+++ Task input

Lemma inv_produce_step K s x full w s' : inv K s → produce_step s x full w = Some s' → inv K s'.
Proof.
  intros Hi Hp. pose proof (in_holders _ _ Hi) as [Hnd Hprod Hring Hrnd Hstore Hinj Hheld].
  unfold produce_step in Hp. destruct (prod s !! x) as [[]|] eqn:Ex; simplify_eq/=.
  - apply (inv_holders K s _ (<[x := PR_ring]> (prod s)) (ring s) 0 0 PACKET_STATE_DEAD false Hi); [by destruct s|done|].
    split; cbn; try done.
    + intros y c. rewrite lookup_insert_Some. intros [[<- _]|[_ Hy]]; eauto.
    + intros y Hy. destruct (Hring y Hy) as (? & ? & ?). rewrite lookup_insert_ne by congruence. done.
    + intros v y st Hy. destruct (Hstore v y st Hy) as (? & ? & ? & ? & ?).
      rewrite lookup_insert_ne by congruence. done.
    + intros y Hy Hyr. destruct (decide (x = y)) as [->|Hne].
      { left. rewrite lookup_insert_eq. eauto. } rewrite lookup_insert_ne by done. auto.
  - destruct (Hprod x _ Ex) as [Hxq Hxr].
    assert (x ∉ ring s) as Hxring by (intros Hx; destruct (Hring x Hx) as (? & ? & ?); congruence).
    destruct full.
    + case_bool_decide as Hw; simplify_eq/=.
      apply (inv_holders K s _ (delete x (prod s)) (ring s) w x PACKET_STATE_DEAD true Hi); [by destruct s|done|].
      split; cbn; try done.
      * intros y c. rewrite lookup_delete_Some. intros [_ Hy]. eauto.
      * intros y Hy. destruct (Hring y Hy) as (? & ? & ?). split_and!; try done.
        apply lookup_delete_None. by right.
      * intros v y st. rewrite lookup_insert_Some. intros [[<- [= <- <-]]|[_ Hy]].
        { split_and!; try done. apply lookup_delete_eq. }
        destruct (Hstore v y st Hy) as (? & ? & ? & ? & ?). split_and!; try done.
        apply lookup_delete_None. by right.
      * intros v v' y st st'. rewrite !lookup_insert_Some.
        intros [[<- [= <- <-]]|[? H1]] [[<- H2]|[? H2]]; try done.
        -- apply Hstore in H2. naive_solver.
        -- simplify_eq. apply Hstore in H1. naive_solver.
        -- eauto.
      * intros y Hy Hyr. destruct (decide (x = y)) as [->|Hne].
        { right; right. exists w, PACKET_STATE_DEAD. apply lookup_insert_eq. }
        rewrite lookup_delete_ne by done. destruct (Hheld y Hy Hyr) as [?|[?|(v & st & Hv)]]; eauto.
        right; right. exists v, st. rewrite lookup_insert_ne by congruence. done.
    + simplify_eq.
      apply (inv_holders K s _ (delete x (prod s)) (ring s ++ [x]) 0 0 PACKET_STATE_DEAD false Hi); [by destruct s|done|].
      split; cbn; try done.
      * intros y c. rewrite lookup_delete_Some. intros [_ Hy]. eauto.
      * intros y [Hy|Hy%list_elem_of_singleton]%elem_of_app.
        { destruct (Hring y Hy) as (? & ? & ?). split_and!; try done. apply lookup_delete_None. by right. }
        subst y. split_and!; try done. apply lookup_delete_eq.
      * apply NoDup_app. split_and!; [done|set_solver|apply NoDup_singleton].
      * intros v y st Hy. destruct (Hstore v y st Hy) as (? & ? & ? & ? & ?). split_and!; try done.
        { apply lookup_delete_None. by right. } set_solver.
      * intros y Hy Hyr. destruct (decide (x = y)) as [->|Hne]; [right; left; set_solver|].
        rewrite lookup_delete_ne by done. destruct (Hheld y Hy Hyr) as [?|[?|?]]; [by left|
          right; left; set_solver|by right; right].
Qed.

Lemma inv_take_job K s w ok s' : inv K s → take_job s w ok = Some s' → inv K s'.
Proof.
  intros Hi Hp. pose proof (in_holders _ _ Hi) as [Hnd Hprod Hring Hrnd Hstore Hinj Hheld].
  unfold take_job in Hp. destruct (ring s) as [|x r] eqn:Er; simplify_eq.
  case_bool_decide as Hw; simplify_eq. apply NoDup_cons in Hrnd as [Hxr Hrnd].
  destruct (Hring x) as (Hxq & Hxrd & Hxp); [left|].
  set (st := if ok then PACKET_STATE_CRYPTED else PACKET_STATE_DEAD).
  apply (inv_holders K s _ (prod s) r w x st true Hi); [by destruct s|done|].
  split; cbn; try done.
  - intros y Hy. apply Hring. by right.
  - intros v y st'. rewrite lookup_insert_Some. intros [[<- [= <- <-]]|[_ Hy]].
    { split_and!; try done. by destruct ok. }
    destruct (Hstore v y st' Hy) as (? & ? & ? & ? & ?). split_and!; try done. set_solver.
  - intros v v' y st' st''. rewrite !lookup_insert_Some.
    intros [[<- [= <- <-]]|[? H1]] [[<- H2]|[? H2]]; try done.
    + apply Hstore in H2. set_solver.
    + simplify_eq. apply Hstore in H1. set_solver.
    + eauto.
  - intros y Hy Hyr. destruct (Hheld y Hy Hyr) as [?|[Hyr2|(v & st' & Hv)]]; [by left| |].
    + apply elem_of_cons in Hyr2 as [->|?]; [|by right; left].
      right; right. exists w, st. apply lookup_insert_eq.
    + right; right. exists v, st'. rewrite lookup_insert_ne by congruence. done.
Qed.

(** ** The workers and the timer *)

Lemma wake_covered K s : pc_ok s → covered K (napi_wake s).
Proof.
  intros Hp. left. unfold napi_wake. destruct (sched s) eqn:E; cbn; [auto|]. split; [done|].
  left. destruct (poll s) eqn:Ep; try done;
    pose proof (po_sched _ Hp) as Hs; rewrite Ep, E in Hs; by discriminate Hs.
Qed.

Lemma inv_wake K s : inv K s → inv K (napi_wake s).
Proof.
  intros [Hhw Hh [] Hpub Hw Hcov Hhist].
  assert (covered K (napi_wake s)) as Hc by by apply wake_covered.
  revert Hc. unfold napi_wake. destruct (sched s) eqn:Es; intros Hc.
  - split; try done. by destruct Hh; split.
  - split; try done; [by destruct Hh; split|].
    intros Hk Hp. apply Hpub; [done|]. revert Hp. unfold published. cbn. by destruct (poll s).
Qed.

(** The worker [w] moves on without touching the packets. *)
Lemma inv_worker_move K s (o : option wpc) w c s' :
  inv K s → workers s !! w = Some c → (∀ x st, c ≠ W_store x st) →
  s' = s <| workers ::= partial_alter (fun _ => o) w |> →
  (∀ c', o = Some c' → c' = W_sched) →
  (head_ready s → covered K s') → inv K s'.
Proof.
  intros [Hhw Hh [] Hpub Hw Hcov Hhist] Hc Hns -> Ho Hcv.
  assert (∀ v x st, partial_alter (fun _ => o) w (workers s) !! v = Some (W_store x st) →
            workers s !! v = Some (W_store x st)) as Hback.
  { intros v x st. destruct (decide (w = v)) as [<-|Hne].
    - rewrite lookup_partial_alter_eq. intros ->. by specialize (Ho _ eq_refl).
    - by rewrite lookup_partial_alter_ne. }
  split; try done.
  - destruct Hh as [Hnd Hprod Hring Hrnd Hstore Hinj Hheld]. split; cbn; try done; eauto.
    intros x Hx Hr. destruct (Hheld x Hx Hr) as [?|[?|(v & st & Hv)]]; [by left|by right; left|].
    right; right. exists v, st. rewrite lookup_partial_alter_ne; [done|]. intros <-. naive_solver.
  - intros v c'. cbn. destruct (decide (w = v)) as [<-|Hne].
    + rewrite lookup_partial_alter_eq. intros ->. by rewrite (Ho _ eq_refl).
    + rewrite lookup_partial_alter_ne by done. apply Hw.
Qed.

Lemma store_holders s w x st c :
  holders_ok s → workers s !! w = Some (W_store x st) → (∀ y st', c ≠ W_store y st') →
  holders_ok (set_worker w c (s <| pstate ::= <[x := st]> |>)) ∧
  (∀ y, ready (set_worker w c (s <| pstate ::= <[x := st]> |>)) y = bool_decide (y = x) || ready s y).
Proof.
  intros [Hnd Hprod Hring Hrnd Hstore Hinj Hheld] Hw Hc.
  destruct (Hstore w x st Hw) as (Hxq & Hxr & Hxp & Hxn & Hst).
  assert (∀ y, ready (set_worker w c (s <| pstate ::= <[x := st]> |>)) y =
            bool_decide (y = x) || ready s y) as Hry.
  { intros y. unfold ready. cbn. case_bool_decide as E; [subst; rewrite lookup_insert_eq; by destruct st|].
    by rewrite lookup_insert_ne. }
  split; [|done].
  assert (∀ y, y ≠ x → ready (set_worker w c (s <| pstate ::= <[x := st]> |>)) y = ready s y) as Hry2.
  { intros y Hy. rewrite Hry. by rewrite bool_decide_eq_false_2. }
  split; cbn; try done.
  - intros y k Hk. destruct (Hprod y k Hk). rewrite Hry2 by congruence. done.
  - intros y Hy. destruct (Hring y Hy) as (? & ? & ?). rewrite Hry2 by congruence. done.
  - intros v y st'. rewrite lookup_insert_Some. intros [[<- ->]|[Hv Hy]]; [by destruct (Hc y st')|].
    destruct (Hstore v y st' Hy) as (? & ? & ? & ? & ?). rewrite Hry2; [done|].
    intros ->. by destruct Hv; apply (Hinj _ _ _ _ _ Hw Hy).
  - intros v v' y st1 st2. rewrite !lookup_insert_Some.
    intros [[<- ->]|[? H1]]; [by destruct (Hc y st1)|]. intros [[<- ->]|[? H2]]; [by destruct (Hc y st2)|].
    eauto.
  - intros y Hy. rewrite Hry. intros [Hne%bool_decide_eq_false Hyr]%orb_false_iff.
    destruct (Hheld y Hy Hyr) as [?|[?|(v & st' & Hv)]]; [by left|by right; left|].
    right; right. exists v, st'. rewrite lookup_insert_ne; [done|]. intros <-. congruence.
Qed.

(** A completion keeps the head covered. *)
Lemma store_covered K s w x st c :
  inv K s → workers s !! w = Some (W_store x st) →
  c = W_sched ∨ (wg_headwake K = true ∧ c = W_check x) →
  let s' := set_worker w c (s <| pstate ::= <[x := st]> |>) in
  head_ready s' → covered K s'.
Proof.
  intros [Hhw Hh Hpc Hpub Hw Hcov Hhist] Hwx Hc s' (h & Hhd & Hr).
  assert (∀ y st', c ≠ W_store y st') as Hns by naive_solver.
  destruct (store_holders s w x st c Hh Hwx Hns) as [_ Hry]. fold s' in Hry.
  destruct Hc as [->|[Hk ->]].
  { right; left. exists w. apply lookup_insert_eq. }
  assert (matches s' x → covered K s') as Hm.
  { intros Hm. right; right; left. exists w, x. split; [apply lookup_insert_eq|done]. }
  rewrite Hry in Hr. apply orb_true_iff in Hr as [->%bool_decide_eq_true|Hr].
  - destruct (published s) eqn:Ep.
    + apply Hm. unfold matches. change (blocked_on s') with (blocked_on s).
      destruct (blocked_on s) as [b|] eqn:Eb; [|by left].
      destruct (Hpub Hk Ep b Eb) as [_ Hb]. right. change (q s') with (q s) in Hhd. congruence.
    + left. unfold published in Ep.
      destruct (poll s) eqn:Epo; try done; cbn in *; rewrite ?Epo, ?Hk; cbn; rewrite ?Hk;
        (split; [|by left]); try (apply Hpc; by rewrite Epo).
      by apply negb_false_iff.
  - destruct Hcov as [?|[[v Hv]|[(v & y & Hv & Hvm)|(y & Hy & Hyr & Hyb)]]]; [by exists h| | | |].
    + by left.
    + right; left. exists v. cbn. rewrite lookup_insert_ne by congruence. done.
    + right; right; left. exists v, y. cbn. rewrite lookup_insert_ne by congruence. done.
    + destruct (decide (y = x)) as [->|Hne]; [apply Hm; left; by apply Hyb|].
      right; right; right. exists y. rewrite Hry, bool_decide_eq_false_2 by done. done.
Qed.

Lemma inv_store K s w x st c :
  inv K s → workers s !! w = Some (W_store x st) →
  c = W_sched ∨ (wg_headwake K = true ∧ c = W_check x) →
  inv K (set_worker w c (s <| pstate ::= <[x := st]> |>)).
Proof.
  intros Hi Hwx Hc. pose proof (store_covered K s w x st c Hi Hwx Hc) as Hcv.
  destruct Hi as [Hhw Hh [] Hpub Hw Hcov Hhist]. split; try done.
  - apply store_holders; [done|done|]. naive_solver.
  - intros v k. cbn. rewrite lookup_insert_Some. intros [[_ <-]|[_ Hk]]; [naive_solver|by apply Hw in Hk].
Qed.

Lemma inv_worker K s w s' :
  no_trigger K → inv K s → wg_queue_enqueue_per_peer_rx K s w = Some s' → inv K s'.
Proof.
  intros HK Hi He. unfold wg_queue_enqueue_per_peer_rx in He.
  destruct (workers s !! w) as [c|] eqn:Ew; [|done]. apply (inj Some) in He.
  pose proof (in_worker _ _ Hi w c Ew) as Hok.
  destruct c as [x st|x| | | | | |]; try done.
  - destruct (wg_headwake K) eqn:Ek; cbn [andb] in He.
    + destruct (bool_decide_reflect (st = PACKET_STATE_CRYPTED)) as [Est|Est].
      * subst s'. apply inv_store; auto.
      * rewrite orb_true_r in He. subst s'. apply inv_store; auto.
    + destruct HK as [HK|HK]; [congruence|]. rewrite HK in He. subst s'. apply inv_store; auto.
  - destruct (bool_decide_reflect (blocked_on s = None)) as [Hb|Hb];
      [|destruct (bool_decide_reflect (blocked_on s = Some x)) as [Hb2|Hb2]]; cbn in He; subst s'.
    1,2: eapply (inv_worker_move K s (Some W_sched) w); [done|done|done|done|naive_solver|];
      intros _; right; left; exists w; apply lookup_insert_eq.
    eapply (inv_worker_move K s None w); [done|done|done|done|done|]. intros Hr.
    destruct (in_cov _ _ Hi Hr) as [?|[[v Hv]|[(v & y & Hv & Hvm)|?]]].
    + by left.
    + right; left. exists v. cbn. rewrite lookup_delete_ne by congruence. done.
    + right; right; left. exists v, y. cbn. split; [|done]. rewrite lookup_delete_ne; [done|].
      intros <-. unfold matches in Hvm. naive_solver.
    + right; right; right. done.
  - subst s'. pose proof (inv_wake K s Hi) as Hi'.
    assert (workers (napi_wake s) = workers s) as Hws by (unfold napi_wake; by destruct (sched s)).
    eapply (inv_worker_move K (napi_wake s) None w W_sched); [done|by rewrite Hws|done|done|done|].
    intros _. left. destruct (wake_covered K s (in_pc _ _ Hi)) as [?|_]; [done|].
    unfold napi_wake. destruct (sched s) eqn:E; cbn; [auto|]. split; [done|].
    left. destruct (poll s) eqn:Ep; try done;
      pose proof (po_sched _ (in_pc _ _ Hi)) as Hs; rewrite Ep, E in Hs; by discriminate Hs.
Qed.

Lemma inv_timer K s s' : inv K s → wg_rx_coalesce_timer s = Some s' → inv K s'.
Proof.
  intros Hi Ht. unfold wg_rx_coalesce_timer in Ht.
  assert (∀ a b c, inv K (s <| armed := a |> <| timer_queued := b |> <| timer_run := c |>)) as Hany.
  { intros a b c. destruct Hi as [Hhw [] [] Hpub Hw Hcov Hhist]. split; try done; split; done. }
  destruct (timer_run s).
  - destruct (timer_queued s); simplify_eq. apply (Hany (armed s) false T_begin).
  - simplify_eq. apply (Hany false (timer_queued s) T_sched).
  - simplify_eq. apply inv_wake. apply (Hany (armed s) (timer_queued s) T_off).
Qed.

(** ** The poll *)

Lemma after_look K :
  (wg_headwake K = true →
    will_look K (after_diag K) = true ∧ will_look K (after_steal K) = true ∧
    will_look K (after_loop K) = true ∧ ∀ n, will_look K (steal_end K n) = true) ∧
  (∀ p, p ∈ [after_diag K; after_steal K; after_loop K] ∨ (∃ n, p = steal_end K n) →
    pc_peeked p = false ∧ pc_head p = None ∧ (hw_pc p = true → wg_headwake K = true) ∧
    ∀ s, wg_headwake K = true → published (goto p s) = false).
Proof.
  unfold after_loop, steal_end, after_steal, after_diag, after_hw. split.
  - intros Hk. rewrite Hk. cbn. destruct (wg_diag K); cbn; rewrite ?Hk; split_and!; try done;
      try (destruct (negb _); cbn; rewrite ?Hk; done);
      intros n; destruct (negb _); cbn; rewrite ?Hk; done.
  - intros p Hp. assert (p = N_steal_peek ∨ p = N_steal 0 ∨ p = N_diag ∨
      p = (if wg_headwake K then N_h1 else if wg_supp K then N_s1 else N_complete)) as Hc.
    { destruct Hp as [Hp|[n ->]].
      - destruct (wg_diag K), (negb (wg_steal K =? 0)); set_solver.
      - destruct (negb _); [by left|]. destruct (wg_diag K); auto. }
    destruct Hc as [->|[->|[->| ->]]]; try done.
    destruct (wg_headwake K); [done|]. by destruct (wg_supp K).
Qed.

++++++

__Task item__: From the entries above, write out only the lines starting at the line that holds "p = (if wg_headwake" and ending at the line that holds "- destruct (negb", keeping both and matching them exactly.

__Solution below__:
      p = (if wg_headwake K then N_h1 else if wg_supp K then N_s1 else N_complete)) as Hc.
    { destruct Hp as [Hp|[n ->]].
      - destruct (wg_diag K), (negb (wg_steal K =? 0)); set_solver.
      - destruct (negb _); [by left|]. destruct (wg_diag K); auto. }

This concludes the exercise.